◆ ABOUT THIS EXERCISE
Copy each line of the records that holds the string "GetConnectionManager".
^^^^^^^^^^^^^^^^
(** ** What the helper holds *)

Inductive HelperOp : Set :=
  | OpImport (b : BounceBufHandle) | OpCreate (size : Z) | OpWrite (id offset : Z) (src : list Z)
  | OpRead (id offset len : Z) | OpFree (id : Z).

(** Whether the operation reports success, and the helper after it. *)
Definition exec (op : HelperOp) (g : GpuMemHelper) : bool * GpuMemHelper :=
  match op with
  | OpImport b => let '(r, g) := ImportBounceBuffer b g in (is_ok r, g)
  | OpCreate size => let '(r, g) := GpuMemHelper_CreateBuffer size g in (is_ok r, g)
  | OpWrite id offset src => let '(r, g) := GpuMemHelper_WriteBuffer id offset src g in (is_ok r, g)
  | OpRead id offset len => let '(r, g) := GpuMemHelper_ReadBuffer id offset len g in (is_ok r, g)
  | OpFree id => (true, GpuMemHelper_FreeBuffer id g)
  end.

Definition run_ops (ops : list HelperOp) (g : GpuMemHelper) : GpuMemHelper := foldl (fun g op => (exec op g).2) g ops.

Definition owned (info : GpuMemInfo) : gmultiset Resource :=
  match allocation_type info with
  | TX_BUFFER => {[+ Descriptor (info_fd info); Allocation (info_ptr info) +]}
  | _ => {[+ Descriptor (info_fd info); Mapping (info_ptr info); ImportedHandle (info_handle info);
             AddressRange (info_ptr info) +]}
  end.

Definition owned_all (infos : gmap Z GpuMemInfo) : gmultiset Resource :=
  map_fold (fun _ info acc => owned info ⊎ acc) ∅ infos.

(** Multisets by the multiplicities of their elements. *)
Ltac multiplicities :=
  apply gmultiset_eq; intros ?r; rewrite ?multiplicity_difference, ?multiplicity_disj_union, ?multiplicity_empty;
  repeat (rewrite ?multiplicity_difference, ?multiplicity_disj_union); lia.

Lemma owned_all_insert id info infos :
  infos !! id = None -> owned_all (<[id := info]> infos) = owned info ⊎ owned_all infos.
Proof. intros H. unfold owned_all. rewrite map_fold_insert_L; [done| |done]. intros. multiplicities. Qed.

Lemma owned_all_delete id info infos :
  infos !! id = Some info -> owned_all infos = owned info ⊎ owned_all (delete id infos).
Proof. intros H. rewrite <- (insert_delete_id infos id info H) at 1. apply owned_all_insert, lookup_delete_eq. Qed.

Lemma held_snoc t e : held (t ++ [e]) = after_call (held t) e.
Proof. unfold held. by rewrite foldl_app. Qed.

(** [g1] has the buffers of [g] and holds [X] in addition. *)
Definition plus (X : gmultiset Resource) (g g1 : GpuMemHelper) : Prop :=
  next_id_ g1 = next_id_ g /\ mem_infos_ g1 = mem_infos_ g /\ held (trace g1) = X ⊎ held (trace g).

Lemma plus_refl g : plus ∅ g g.
Proof. split; [done|]. split; [done|]. by rewrite (left_id_L ∅ (⊎)). Qed.

Lemma call_plus X g g1 c a g2 :
  plus X g g1 -> call c g1 = (a, g2) -> given_back c = None ->
  plus (match taken c a with Some r => {[+ r +]} ⊎ X | None => X end) g g2.
Proof.
  intros (Hn & Hi & Hh) [= <- <-] Hg. split; [done|]. split; [done|]. simpl. rewrite held_snoc. unfold after_call.
  simpl. rewrite Hg, Hh. destruct (taken c _); [multiplicities|done].
Qed.

Lemma held_do c r g :
  given_back c = Some r -> (forall a, taken c a = None) -> held (trace (do c g)) = held (trace g) ∖ {[+ r +]}.
Proof. intros Hg Ht. simpl. rewrite held_snoc. unfold after_call. simpl. by rewrite Ht, Hg. Qed.

Lemma do_plus X r c g g1 :
  plus ({[+ r +]} ⊎ X) g g1 -> given_back c = Some r -> (forall a, taken c a = None) -> plus X g (do c g1).
Proof.
  intros (Hn & Hi & Hh) Hg Ht. split; [done|]. split; [done|]. rewrite (held_do c r), Hh by done. multiplicities.
Qed.

(** Numbers are used once, the descriptors can be closed, and the helper holds
    [base] and what its buffers own. *)
Definition accounted (base : gmultiset Resource) (g : GpuMemHelper) : Prop :=
  0 <= next_id_ g /\ (forall id info, mem_infos_ g !! id = Some info -> 0 <= id < next_id_ g /\ 0 < info_fd info) /\
  held (trace g) = base ⊎ owned_all (mem_infos_ g).

Definition answers_ok : Prop :=
  (forall p s n fd, driver (GetDmabuf p s) n = Ok fd -> 0 < fd) /\
  (forall p s n, exists fd, driver (cuMemGetHandleForAddressRange p s) n = Ok fd /\ 0 < fd).

Lemma plus_accounted base g g' : plus ∅ g g' -> accounted base g -> accounted base g'.
Proof. unfold accounted. intros (-> & -> & ->). by rewrite (left_id_L ∅ (⊎)). Qed.

Lemma add_info_accounted base info g g1 id g2 :
  accounted base g -> next_id_ g < 2 ^ 64 - 1 -> 0 < info_fd info ->
  plus ({[+ CurrentContext +]} ⊎ owned info) g g1 -> add_info info g1 = (id, g2) ->
  id = Ok (next_id_ g) /\ accounted base (do cuCtxPopCurrent g2) /\ next_id_ (do cuCtxPopCurrent g2) = next_id_ g + 1.
Proof.
  intros (H0 & Hids & Hheld) Hn Hfd (Hnext & Hinfos & Hh) [= <- <-].
  unfold accounted. rewrite (held_do _ CurrentContext) by (try done; by intros []). simpl.
  rewrite Hnext, Hinfos, u64_small by lia. split; [done|]. split; [|done]. split; [lia|]. split.
  - intros id i [[<- <-]|[_ Hi]]%lookup_insert_Some; [lia|]. apply Hids in Hi. lia.
  - rewrite Hh, owned_all_insert, Hheld; [multiplicities|].
    apply eq_None_not_Some. intros [i Hi]. apply Hids in Hi. lia.
Qed.

(** The next call of the function; [H] says what is held so far. *)
Ltac answer H :=
  match goal with |- context [call ?c ?g] =>
    let Hc := fresh "Hc" in let e := fresh "e" in
    destruct (call c g) as [[?v|e] ?g] eqn:Hc; (apply (call_plus _ _ _ _ _ _ H) in Hc; [|reflexivity]); simpl in Hc; clear H;
    rename Hc into H
  end.

Ltac give_back H :=
  intros [= <- <-]; repeat (eapply do_plus; [|reflexivity|by intros []]); exact H.

Lemma ImportBounceBuffer_spec base b g r g' :
  answers_ok -> accounted base g -> next_id_ g < 2 ^ 64 - 1 -> ImportBounceBuffer b g = (r, g') ->
  match r with
  | Err _ => plus ∅ g g'
  | Ok id => id = next_id_ g /\ accounted base g' /\ next_id_ g' = next_id_ g + 1
  end.
Proof.
  intros [_ Hfd] Hacc Hn. unfold ImportBounceBuffer. pose proof (plus_refl g) as H.
  destruct (is_gpu_fd b); cbn [negb]; [|by intros [= <- <-]].
  answer H; [|give_back H]. answer H; [|give_back H]. answer H; [|give_back H]. answer H; [|give_back H].
  answer H; [|give_back H].
  destruct (Hfd v1 (bounce_size b) (length (trace g4))) as (fd & Hget & Hpos).
  assert (Hcall : exists g5, call (cuMemGetHandleForAddressRange v1 (bounce_size b)) g4 = (Ok fd, g5)).
  { unfold call. rewrite Hget. by eexists. }
  destruct Hcall as [g5 Hc]. rewrite Hc. apply (call_plus _ _ _ _ _ _ H) in Hc; [|reflexivity].
  destruct (add_info _ _) as [id g6] eqn:Hadd. intros [= <- <-].
  apply (add_info_accounted base _ g) in Hadd as (-> & ? & ?); [done..|].
  simpl in Hc. unfold plus in *. destruct Hc as (-> & -> & ->). split; [done|]. split; [done|]. unfold owned. simpl. multiplicities.
Qed.

Lemma CreateBuffer_spec base size g r g' :
  answers_ok -> accounted base g -> next_id_ g < 2 ^ 64 - 1 -> GpuMemHelper_CreateBuffer size g = (r, g') ->
  match r with
  | Err _ => plus ∅ g g'
  | Ok id => id = next_id_ g /\ accounted base g' /\ next_id_ g' = next_id_ g + 1
  end.
Proof.
  intros [Hfd _] Hacc Hn. unfold GpuMemHelper_CreateBuffer, AllocateGpuMem. pose proof (plus_refl g) as H.
  answer H; [|give_back H]. answer H; [|give_back H].
  destruct (call (GetDmabuf v0 size) g1) as [[fd|e] g2] eqn:Hc; pose proof Hc as H';
    (apply (call_plus _ _ _ _ _ _ H) in Hc; [|reflexivity]); simpl in Hc; [|give_back Hc].
  assert (Hpos : 0 < fd) by (unfold call in H'; injection H' as Hget _; by apply Hfd in Hget).
  destruct (add_info _ _) as [id g3] eqn:Hadd. intros [= <- <-].
  apply (add_info_accounted base _ g) in Hadd as (-> & ? & ?); [done..|].
  unfold plus in *. destruct Hc as (-> & -> & ->). split; [done|]. split; [done|]. unfold owned. simpl. multiplicities.
Qed.

Lemma WriteBuffer_spec id offset src g : plus ∅ g (GpuMemHelper_WriteBuffer id offset src g).2.
Proof.
  unfold GpuMemHelper_WriteBuffer. pose proof (plus_refl g) as H. destruct (mem_infos_ g !! id); [|done].
  answer H; [|exact H]. answer H; (eapply do_plus; [exact H|reflexivity|by intros []]).
Qed.

Lemma ReadBuffer_spec id offset len g : plus ∅ g (GpuMemHelper_ReadBuffer id offset len g).2.
Proof.
  unfold GpuMemHelper_ReadBuffer. pose proof (plus_refl g) as H. destruct (mem_infos_ g !! id); [|done].
  answer H; [|exact H]. answer H; (eapply do_plus; [exact H|reflexivity|by intros []]).
Qed.

Lemma FreeBuffer_spec base id g :
  accounted base g -> accounted base (GpuMemHelper_FreeBuffer id g) /\
  next_id_ (GpuMemHelper_FreeBuffer id g) = next_id_ g /\
  (mem_infos_ (GpuMemHelper_FreeBuffer id g) = mem_infos_ g \/
   mem_infos_ (GpuMemHelper_FreeBuffer id g) = delete id (mem_infos_ g)).
Proof.
  intros Hacc. unfold GpuMemHelper_FreeBuffer. destruct (mem_infos_ g !! id) as [info|] eqn:Hid; [|auto].
  pose proof (plus_refl g) as H. answer H; [|split; [by apply (plus_accounted _ g)|destruct H as (? & ? & _); auto]].
  destruct Hacc as (H0 & Hids & Hheld). destruct H as (Hn & Hi & Hh). destruct (Hids _ _ Hid) as [_ Hfd].
  rewrite (proj2 (Z.ltb_lt _ _)) by done.
  assert (Hdel : forall id' i, delete id (mem_infos_ g) !! id' = Some i -> 0 <= id' < next_id_ g /\ 0 < info_fd i).
  { intros id' i [_ ?]%lookup_delete_Some. eauto. }
  rewrite Hheld, (owned_all_delete id info), (right_id_L ∅ (⊎)) in Hh by done. unfold owned in Hh.
  destruct (allocation_type info); simpl in Hh;
    (split; [|split; [done|right; simpl; by rewrite Hi]]; split; [simpl; lia|]; split; [simpl; by rewrite Hn, Hi|]);
    erewrite held_do by (reflexivity || by intros []); cbn [set_infos trace];
    repeat (erewrite held_do; [|reflexivity|by intros []]); rewrite Hh; simpl; rewrite Hi; multiplicities.
Qed.
Definition TestRecv (size : option (StatusOr Z)) : StatusOr Z :=
  match size with
  | Some (Err e) => Err e
  | Some (Ok n) => Ok n
  | None => Ok 0
  end.

Record PayloadVerificationContext := mkVerification { send_id : Z; recv_id : Z; recv_handle : Z }.

Module Ping.
Inductive PingState : Set :=
  | WAIT_FOR_NEXT_PROBE_ROUND | START_NEW_PROBE_ROUND | START_SEND | WAIT_FOR_SEND_RESPONSE
  | START_RECV | WAIT_FOR_RECV_RESPONSE.
End Ping.

Module Pong.
Inductive PongState : Set := START_RECV | WAIT_FOR_RECV_RESPONSE | START_SEND | WAIT_FOR_SEND_RESPONSE.
End Pong.

#[export] Instance PingState_eq_dec : EqDecision Ping.PingState.
Proof. solve_decision. Defined.

Record PingConnection := mkPing {
  ping_local_ip : string;
  ping_peer_ip : string;
  ping_payload_size : Z;
  payload_verification_ : option PayloadVerificationContext;
  ping_state : Ping.PingState;
  op_start_ : Z;
  results_ : list string
}.

Definition new_PingConnection (local_ip peer_ip : string) (payload_size : Z)
    (payload_verification : option PayloadVerificationContext) : PingConnection :=
  mkPing local_ip peer_ip payload_size payload_verification Ping.WAIT_FOR_NEXT_PROBE_ROUND 0 [].

Record PongConnection := mkPong { pong_local_ip : string; pong_peer_ip : string; pong_state : Pong.PongState }.

Definition new_PongConnection (local_ip peer_ip : string) : PongConnection :=
  mkPong local_ip peer_ip Pong.START_RECV.

(** The results of the calls of one step of a ping connection: the clock, the
    posting of the send, its tests until the deadline, and likewise for the
    receive. *)
Record PingCalls := mkPingCalls {
  now_start : Z;
  post_send : Status;
  send_tests : list (option Status);
  post_recv : Status;
  recv_tests : list (option (StatusOr Z));
  now_end : Z
}.
(** ** The manager *)

(** The GPU memory and the buffer manager, and the registrations a warning was
    logged for because they could not be removed. *)
Record Resources (GM BM : Type) := mkResources { res_gm : GM; res_bm : BM; res_failed : gset Z }.
Arguments mkResources {GM BM}.
Arguments res_gm {GM BM}.
Arguments res_bm {GM BM}.
Arguments res_failed {GM BM}.

Record NicManager (GM BM : Type) := mkNic {
  nic_ip : string;
  nic_payload_size : Z;
  max_connections_per_nic : Z;
  resources : Resources GM BM;
  send_buffer_id_ : Z;
  recv_buffer_id_ : Z;
  send_buffer_handle_ : Z;
  recv_buffer_handle_ : Z;
  ping_connections_ : list PingConnection;
  pong_connections_ : list PongConnection
}.
Arguments mkNic {GM BM}.
Arguments nic_ip {GM BM}.
Arguments nic_payload_size {GM BM}.
Arguments max_connections_per_nic {GM BM}.
Arguments resources {GM BM}.
Arguments send_buffer_id_ {GM BM}.
Arguments recv_buffer_id_ {GM BM}.
Arguments send_buffer_handle_ {GM BM}.
Arguments recv_buffer_handle_ {GM BM}.
Arguments ping_connections_ {GM BM}.
Arguments pong_connections_ {GM BM}.

(** [ConnectionResults::Result] *)
Inductive ConnectionResult : Set :=
  | RESULT_UNSPECIFIED | RESULT_SUCCESS | RESULT_FAILURE | RESULT_FAILURE_ALLOCATING_GPU_MEMORY
  | RESULT_FAILURE_CONNECTION_LIMIT.

#[export] Instance ConnectionResult_eq_dec : EqDecision ConnectionResult.
Proof. solve_decision. Defined.

Record CreateCalls := mkCreateCalls {
  create_listen : ListenCalls;
  create_setup : StatusOr Z;
  create_connect : ConnectCalls;
  create_accept : AcceptCalls
}.

Section manager.
Context {GM BM : Type} `{GpuMemHelperInterface GM, BufferManagerClientInterface BM}.

Definition set_resources (r : Resources GM BM) (m : NicManager GM BM) : NicManager GM BM :=
  mkNic (nic_ip m) (nic_payload_size m) (max_connections_per_nic m) r (send_buffer_id_ m) (recv_buffer_id_ m)
    (send_buffer_handle_ m) (recv_buffer_handle_ m) (ping_connections_ m) (pong_connections_ m).

Definition set_pings (l : list PingConnection) (m : NicManager GM BM) : NicManager GM BM :=
  mkNic (nic_ip m) (nic_payload_size m) (max_connections_per_nic m) (resources m) (send_buffer_id_ m) (recv_buffer_id_ m)
    (send_buffer_handle_ m) (recv_buffer_handle_ m) l (pong_connections_ m).
(* ===== verification/ProberAgent.v ===== *)
(** * The prober agent (tcpxo_prober/src/agent.{h,cc}, main.cc)

    An agent has a NIC manager for every GPU NIC, serves the requests that start
    and stop pings and those of remote agents, starts rounds of pings at a
    limited rate and appends the results to files.  The theorems are about the
    reply of a start request for every order of its parallel set-ups, the request
    that tears a connection down at both ends, the rate, and the files. *)

From stdpp Require Import pretty.
From S2P Require Import Prelude PciTopology MrCache GpuIpServer GpumemManager GpuMem Prober ProberNic.

Record Target := mkTarget { local_nic_ip_address : string; peer_nic_ip_address : string }.

(** [probe_interval_] is in ticks of the clock, [None] for an infinite
    duration; [files] has the text of the result files. *)
Record Agent (GM BM : Type) := mkAgent {
  connection_managers_ : list (NicManager GM BM);
  max_probe_qps : Z;
  probe_interval_ : option Z;
  results_directory : string;
  results_file_prefix : string;
  results_file_name_ : string;
  results_file_counter_ : Z;
  files : gmap string string
}.
Arguments mkAgent {GM BM}.
Arguments connection_managers_ {GM BM}.
Arguments max_probe_qps {GM BM}.
Arguments probe_interval_ {GM BM}.
Arguments results_directory {GM BM}.
Arguments results_file_prefix {GM BM}.
Arguments results_file_name_ {GM BM}.
Arguments results_file_counter_ {GM BM}.
Arguments files {GM BM}.

(** [absl::StrJoin] *)
Fixpoint StrJoin (lines : list string) (sep : string) : string :=
  match lines with
  | [] => EmptyString
  | [line] => line
  | line :: lines => line +:+ sep +:+ StrJoin lines sep
  end.

Definition newline : string := String (Ascii.ascii_of_nat 10) EmptyString.

(** The interval for a rate: [absl::Seconds(1.0 / qps)] is a parameter. *)
Definition SetProbeInterval (seconds_per : Z -> option Z) (limit qps : Z) : option Z :=
  let qps := if (0 <? limit) && (limit <? qps) then limit else qps in
  seconds_per qps.

Section agent.
Context {GM BM : Type} `{GpuMemHelperInterface GM, BufferManagerClientInterface BM}.

Definition set_managers (l : list (NicManager GM BM)) (a : Agent GM BM) : Agent GM BM :=
  mkAgent l (max_probe_qps a) (probe_interval_ a) (results_directory a) (results_file_prefix a) (results_file_name_ a)
    (results_file_counter_ a) (files a).

Definition set_interval (i : option Z) (a : Agent GM BM) : Agent GM BM :=
  mkAgent (connection_managers_ a) (max_probe_qps a) i (results_directory a) (results_file_prefix a) (results_file_name_ a)
    (results_file_counter_ a) (files a).

Definition set_files (f : gmap string string) (a : Agent GM BM) : Agent GM BM :=
  mkAgent (connection_managers_ a) (max_probe_qps a) (probe_interval_ a) (results_directory a) (results_file_prefix a)
    (results_file_name_ a) (results_file_counter_ a) f.

(** The position of the manager of a NIC. *)
Definition GetConnectionManager (ip : string) (managers : list (NicManager GM BM)) : StatusOr nat :=
  match list_find (fun m => nic_ip m = ip) managers with
  | Some (k, _) => Ok k
  | None => Err kNotFound
  end.

(** *** Setting connections up *)

Definition SetUpConnection (target : Target) (verify_payload : bool) (calls : CreateCalls) (managers : list (NicManager GM BM))
    : ConnectionResult * list (NicManager GM BM) :=
  match GetConnectionManager (local_nic_ip_address target) managers with
  | Err _ => (RESULT_FAILURE, managers)
  | Ok k =>
      match managers !! k with
      | None => (RESULT_FAILURE, managers)
      | Some m =>
          let '(result, m) := CreatePingConnection (peer_nic_ip_address target) verify_payload calls m in
          (result, <[k := m]> managers)
      end
  end.

(** The task of the pool for target [i]. *)
Definition SetUpTask (targets : list Target) (verify_payload : bool) (calls : nat -> CreateCalls)
    (s : list ConnectionResult * list (NicManager GM BM)) (i : nat) : list ConnectionResult * list (NicManager GM BM) :=
  match targets !! i with
  | None => s
  | Some target =>
      let '(result, managers) := SetUpConnection target verify_payload (calls i) s.2 in
      (<[i := result]> s.1, managers)
  end.

(** The tasks take the lock of their manager in the order [order]; the code and
    the results of the reply. *)
Definition SetUpConnections (targets : list Target) (verify_payload : bool) (calls : nat -> CreateCalls) (order : list nat)
    (a : Agent GM BM) : StatusCode * list ConnectionResult * Agent GM BM :=
  let '(results, managers) :=
    foldl (SetUpTask targets verify_payload calls) (replicate (length targets) RESULT_UNSPECIFIED, connection_managers_ a) order in
  let code := foldl (fun code result => if decide (result = RESULT_SUCCESS) then code else kInternal) kOk results in
  (code, results, set_managers managers a).

(** *** Tearing connections down *)

(** The requests of all managers, sent by a thread each. *)
Definition Agent_TearDownAllPingConnections (a : Agent GM BM) : list TearDownRequest * Agent GM BM :=
  (connection_managers_ a ≫= fun m => (TearDownAllPingConnections m).1,
   set_managers ((fun m => (TearDownAllPingConnections m).2) <$> connection_managers_ a) a).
^^^^^^^^^^^^^^^^
◆ EXERCISE RESULT
Definition GetConnectionManager (ip : string) (managers : list (NicManager GM BM)) : StatusOr nat :=
  match GetConnectionManager (local_nic_ip_address target) managers with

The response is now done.